**Exercise brief**
Each entry is to be output as written, so that none is missing.

**Data for processing**
Lemma setup_sends_statements_in_order_witness :
  exists w',
    setup_database demo_driver connected_world =
      (Ok (SetupReply.mk "Database schema created successfully" 4 2), w') /\
    history w' =
      history connected_world ++ map (CursorExecute 1) setup_queries.
Proof.
  destruct (setup_sends_statements_in_order demo_driver connected_world 1
              eq_refl)
    as (k & r & w' & Hrun & Hhist & _ & _
        & [(-> & _ & -> & _) | (msg & detail & Hrej & _)]).
  - exists w'. split; [exact Hrun | exact Hhist].
  - discriminate Hrej.
Defined.

(** X15. On a connected gateway, when the generator returns a dataset, the
    generate endpoint loads the customers, the merchants, the accounts and
    the transactions in this order, each with the mode "replace" and table
    creation enabled, for as long as the driver accepts the loads.  If the
    driver accepts the four loads, the endpoint answers with the sizes of
    the four lists and with the driver's result for each table.  Otherwise
    the loads up to the first one that the driver rejects are made, none
    after it, the loads made before it are not undone, and the endpoint
    raises an HTTP 400 error. *)
Theorem generate_loads_tables_in_order (entropy : nat -> N) (fake : Faker.t)
    (driver : Driver) (w : World) (conn : handle) (c m t : Z) (d : Dataset)
    (j : nat) :
  connection w = Some conn ->
  generate_sample_data entropy fake c m t (cursor w) = (Ok d, j) ->
  exists k r w',
    generate_data entropy fake driver (DataGenerationRequest.mk c m t) w =
      (r, w') /\
    history w' = history w ++ firstn k (load_events conn d) /\
    (1 <= k <= 4)%nat /\
    cursor w' = j /\
    (forall i, (S i < k)%nat ->
       exists res,
         load_answer driver (history w) (load_events conn d) i = inr res) /\
    ((k = 4%nat /\
      exists r0 r1 r2 r3,
        load_answer driver (history w) (load_events conn d) 0 =
          inr (success r0, chunks r0, rows r0) /\
        load_answer driver (history w) (load_events conn d) 1 =
          inr (success r1, chunks r1, rows r1) /\
        load_answer driver (history w) (load_events conn d) 2 =
          inr (success r2, chunks r2, rows r2) /\
        load_answer driver (history w) (load_events conn d) 3 =
          inr (success r3, chunks r3, rows r3) /\
        r = Ok (mkGenerateReply
                  "Sample data generated and loaded successfully"
                  (mkDataCounts (List.length (customers d))
                                (List.length (merchants d))
                                (List.length (accounts d))
                                (List.length (transactions d)))
                  [("customers", r0); ("merchants", r1); ("accounts", r2);
                   ("transactions", r3)])) \/
     (exists msg detail,
        load_answer driver (history w) (load_events conn d) (k - 1) = inl msg /\
        r = Raise (HTTPException 400 detail))).
Proof.
  intros Hconn Hgen. destruct w as [c0 p past i0]. simpl in Hconn, Hgen. subst c0.
  unfold generate_data, bind at 1, get_connection. simpl.
  unfold try_except, bind at 1, run_gen. simpl. rewrite Hgen.
  unfold bind at 1. rewrite load_dataframe_run with (conn := conn);
    [| reflexivity].
  cbn [history connection connection_params cursor].
  assert (H0 : load_answer driver past (load_events conn d) 0 =
               write_pandas driver past conn (map customer_row (customers d))
                            "customers" "replace" true)
    by (unfold load_answer; simpl; now rewrite app_nil_r).
  assert (H1 : load_answer driver past (load_events conn d) 1 =
               write_pandas driver
                 (past ++ [WritePandas conn (map customer_row (customers d))
                                       "customers" "replace" true])
                 conn (map merchant_row (merchants d)) "merchants" "replace"
                 true)
    by reflexivity.
  assert (H2 : load_answer driver past (load_events conn d) 2 =
               write_pandas driver
                 ((past ++ [WritePandas conn (map customer_row (customers d))
                                        "customers" "replace" true]) ++
                  [WritePandas conn (map merchant_row (merchants d))
                               "merchants" "replace" true])
                 conn (map account_row (accounts d)) "accounts" "replace" true)
    by (unfold load_answer; simpl; now rewrite <- app_assoc).
  assert (H3 : load_answer driver past (load_events conn d) 3 =
               write_pandas driver
                 (((past ++ [WritePandas conn (map customer_row (customers d))
                                         "customers" "replace" true]) ++
                   [WritePandas conn (map merchant_row (merchants d))
                                "merchants" "replace" true]) ++
                  [WritePandas conn (map account_row (accounts d))
                               "accounts" "replace" true])
                 conn (map transaction_row (transactions d)) "transactions"
                 "replace" true)
    by (unfold load_answer; simpl; now rewrite <- !app_assoc).
  destruct (write_pandas driver past conn _ "customers" "replace" true)
    as [msg0 | [[ok0 ch0] n0]] eqn:E0.
  { exists 1%nat. eexists. eexists. split; [reflexivity |].
    cbn [history cursor firstn load_events].
    split; [reflexivity |]. split; [lia |]. split; [reflexivity |].
    split; [intros i Hi; lia |].
    right. exists msg0. eexists. split; [exact H0 | reflexivity]. }
  unfold bind at 1. rewrite load_dataframe_run with (conn := conn);
    [| reflexivity].
  cbn [history connection connection_params cursor].
  destruct (write_pandas driver _ conn _ "merchants" "replace" true)
    as [msg1 | [[ok1 ch1] n1]] eqn:E1.
  { exists 2%nat. eexists. eexists. split; [reflexivity |].
    cbn [history cursor firstn load_events].
    split; [now rewrite <- app_assoc |]. split; [lia |].
    split; [reflexivity |]. split.
    - intros i Hi. assert (i = O) by lia. subst i. eexists. exact H0.
    - right. exists msg1. eexists. split; [exact H1 | reflexivity]. }
  unfold bind at 1. rewrite load_dataframe_run with (conn := conn);
    [| reflexivity].
  cbn [history connection connection_params cursor].
  destruct (write_pandas driver _ conn _ "accounts" "replace" true)
    as [msg2 | [[ok2 ch2] n2]] eqn:E2.
  { exists 3%nat. eexists. eexists. split; [reflexivity |].
    cbn [history cursor firstn load_events].
    split; [now rewrite <- !app_assoc |]. split; [lia |].
    split; [reflexivity |]. split.
    - intros i Hi. destruct i as [| [| i]]; [| | lia]; eexists; eassumption.
    - right. exists msg2. eexists. split; [exact H2 | reflexivity]. }
  unfold bind at 1. rewrite load_dataframe_run with (conn := conn);
    [| reflexivity].
  cbn [history connection connection_params cursor].
  destruct (write_pandas driver _ conn _ "transactions" "replace" true)
    as [msg3 | [[ok3 ch3] n3]] eqn:E3.
  { exists 4%nat. eexists. eexists. split; [reflexivity |].
    cbn [history cursor firstn load_events].
    split; [now rewrite <- !app_assoc |]. split; [lia |].
    split; [reflexivity |]. split.
    - intros i Hi. destruct i as [| [| [| i]]]; [| | | lia];
        eexists; eassumption.
    - right. exists msg3. eexists. split; [exact H3 | reflexivity]. }
  exists 4%nat. eexists. eexists. split; [reflexivity |].
  cbn [history cursor firstn load_events].
  split; [now rewrite <- !app_assoc |]. split; [lia |].
  split; [reflexivity |]. split.
  - intros i Hi. destruct i as [| [| [| i]]]; [| | | lia];
      eexists; eassumption.
  - left. split; [reflexivity |].
    exists (mkLoadReply ok0 ch0 n0), (mkLoadReply ok1 ch1 n1),
      (mkLoadReply ok2 ch2 n2), (mkLoadReply ok3 ch3 n3).
    cbn [success chunks rows]. repeat (split; [assumption |]). reflexivity.
Qed.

**Exercise result**
Lemma setup_sends_statements_in_order_witness :
  exists w',
    setup_database demo_driver connected_world =
      (Ok (SetupReply.mk "Database schema created successfully" 4 2), w') /\
    history w' =
      history connected_world ++ map (CursorExecute 1) setup_queries.
Proof.
  destruct (setup_sends_statements_in_order demo_driver connected_world 1
              eq_refl)
    as (k & r & w' & Hrun & Hhist & _ & _
        & [(-> & _ & -> & _) | (msg & detail & Hrej & _)]).
  - exists w'. split; [exact Hrun | exact Hhist].
  - discriminate Hrej.
Defined.

(** X15. On a connected gateway, when the generator returns a dataset, the
    generate endpoint loads the customers, the merchants, the accounts and
    the transactions in this order, each with the mode "replace" and table
    creation enabled, for as long as the driver accepts the loads.  If the
    driver accepts the four loads, the endpoint answers with the sizes of
    the four lists and with the driver's result for each table.  Otherwise
    the loads up to the first one that the driver rejects are made, none
    after it, the loads made before it are not undone, and the endpoint
    raises an HTTP 400 error. *)
Theorem generate_loads_tables_in_order (entropy : nat -> N) (fake : Faker.t)
    (driver : Driver) (w : World) (conn : handle) (c m t : Z) (d : Dataset)
    (j : nat) :
  connection w = Some conn ->
  generate_sample_data entropy fake c m t (cursor w) = (Ok d, j) ->
  exists k r w',
    generate_data entropy fake driver (DataGenerationRequest.mk c m t) w =
      (r, w') /\
    history w' = history w ++ firstn k (load_events conn d) /\
    (1 <= k <= 4)%nat /\
    cursor w' = j /\
    (forall i, (S i < k)%nat ->
       exists res,
         load_answer driver (history w) (load_events conn d) i = inr res) /\
    ((k = 4%nat /\
      exists r0 r1 r2 r3,
        load_answer driver (history w) (load_events conn d) 0 =
          inr (success r0, chunks r0, rows r0) /\
        load_answer driver (history w) (load_events conn d) 1 =
          inr (success r1, chunks r1, rows r1) /\
        load_answer driver (history w) (load_events conn d) 2 =
          inr (success r2, chunks r2, rows r2) /\
        load_answer driver (history w) (load_events conn d) 3 =
          inr (success r3, chunks r3, rows r3) /\
        r = Ok (mkGenerateReply
                  "Sample data generated and loaded successfully"
                  (mkDataCounts (List.length (customers d))
                                (List.length (merchants d))
                                (List.length (accounts d))
                                (List.length (transactions d)))
                  [("customers", r0); ("merchants", r1); ("accounts", r2);
                   ("transactions", r3)])) \/
     (exists msg detail,
        load_answer driver (history w) (load_events conn d) (k - 1) = inl msg /\
        r = Raise (HTTPException 400 detail))).
Proof.
  intros Hconn Hgen. destruct w as [c0 p past i0]. simpl in Hconn, Hgen. subst c0.
  unfold generate_data, bind at 1, get_connection. simpl.
  unfold try_except, bind at 1, run_gen. simpl. rewrite Hgen.
  unfold bind at 1. rewrite load_dataframe_run with (conn := conn);
    [| reflexivity].
  cbn [history connection connection_params cursor].
  assert (H0 : load_answer driver past (load_events conn d) 0 =
               write_pandas driver past conn (map customer_row (customers d))
                            "customers" "replace" true)
    by (unfold load_answer; simpl; now rewrite app_nil_r).
  assert (H1 : load_answer driver past (load_events conn d) 1 =
               write_pandas driver
                 (past ++ [WritePandas conn (map customer_row (customers d))
                                       "customers" "replace" true])
                 conn (map merchant_row (merchants d)) "merchants" "replace"
                 true)
    by reflexivity.
  assert (H2 : load_answer driver past (load_events conn d) 2 =
               write_pandas driver
                 ((past ++ [WritePandas conn (map customer_row (customers d))
                                        "customers" "replace" true]) ++
                  [WritePandas conn (map merchant_row (merchants d))
                               "merchants" "replace" true])
                 conn (map account_row (accounts d)) "accounts" "replace" true)
    by (unfold load_answer; simpl; now rewrite <- app_assoc).
  assert (H3 : load_answer driver past (load_events conn d) 3 =
               write_pandas driver
                 (((past ++ [WritePandas conn (map customer_row (customers d))
                                         "customers" "replace" true]) ++
                   [WritePandas conn (map merchant_row (merchants d))
                                "merchants" "replace" true]) ++
                  [WritePandas conn (map account_row (accounts d))
                               "accounts" "replace" true])
                 conn (map transaction_row (transactions d)) "transactions"
                 "replace" true)
    by (unfold load_answer; simpl; now rewrite <- !app_assoc).
  destruct (write_pandas driver past conn _ "customers" "replace" true)
    as [msg0 | [[ok0 ch0] n0]] eqn:E0.
  { exists 1%nat. eexists. eexists. split; [reflexivity |].
    cbn [history cursor firstn load_events].
    split; [reflexivity |]. split; [lia |]. split; [reflexivity |].
    split; [intros i Hi; lia |].
    right. exists msg0. eexists. split; [exact H0 | reflexivity]. }
  unfold bind at 1. rewrite load_dataframe_run with (conn := conn);
    [| reflexivity].
  cbn [history connection connection_params cursor].
  destruct (write_pandas driver _ conn _ "merchants" "replace" true)
    as [msg1 | [[ok1 ch1] n1]] eqn:E1.
  { exists 2%nat. eexists. eexists. split; [reflexivity |].
    cbn [history cursor firstn load_events].
    split; [now rewrite <- app_assoc |]. split; [lia |].
    split; [reflexivity |]. split.
    - intros i Hi. assert (i = O) by lia. subst i. eexists. exact H0.
    - right. exists msg1. eexists. split; [exact H1 | reflexivity]. }
  unfold bind at 1. rewrite load_dataframe_run with (conn := conn);
    [| reflexivity].
  cbn [history connection connection_params cursor].
  destruct (write_pandas driver _ conn _ "accounts" "replace" true)
    as [msg2 | [[ok2 ch2] n2]] eqn:E2.
  { exists 3%nat. eexists. eexists. split; [reflexivity |].
    cbn [history cursor firstn load_events].
    split; [now rewrite <- !app_assoc |]. split; [lia |].
    split; [reflexivity |]. split.
    - intros i Hi. destruct i as [| [| i]]; [| | lia]; eexists; eassumption.
    - right. exists msg2. eexists. split; [exact H2 | reflexivity]. }
  unfold bind at 1. rewrite load_dataframe_run with (conn := conn);
    [| reflexivity].
  cbn [history connection connection_params cursor].
  destruct (write_pandas driver _ conn _ "transactions" "replace" true)
    as [msg3 | [[ok3 ch3] n3]] eqn:E3.
  { exists 4%nat. eexists. eexists. split; [reflexivity |].
    cbn [history cursor firstn load_events].
    split; [now rewrite <- !app_assoc |]. split; [lia |].
    split; [reflexivity |]. split.
    - intros i Hi. destruct i as [| [| [| i]]]; [| | | lia];
        eexists; eassumption.
    - right. exists msg3. eexists. split; [exact H3 | reflexivity]. }
  exists 4%nat. eexists. eexists. split; [reflexivity |].
  cbn [history cursor firstn load_events].
  split; [now rewrite <- !app_assoc |]. split; [lia |].
  split; [reflexivity |]. split.
  - intros i Hi. destruct i as [| [| [| i]]]; [| | | lia];
      eexists; eassumption.
  - left. split; [reflexivity |].
    exists (mkLoadReply ok0 ch0 n0), (mkLoadReply ok1 ch1 n1),
      (mkLoadReply ok2 ch2 n2), (mkLoadReply ok3 ch3 n3).
    cbn [success chunks rows]. repeat (split; [assumption |]). reflexivity.
Qed.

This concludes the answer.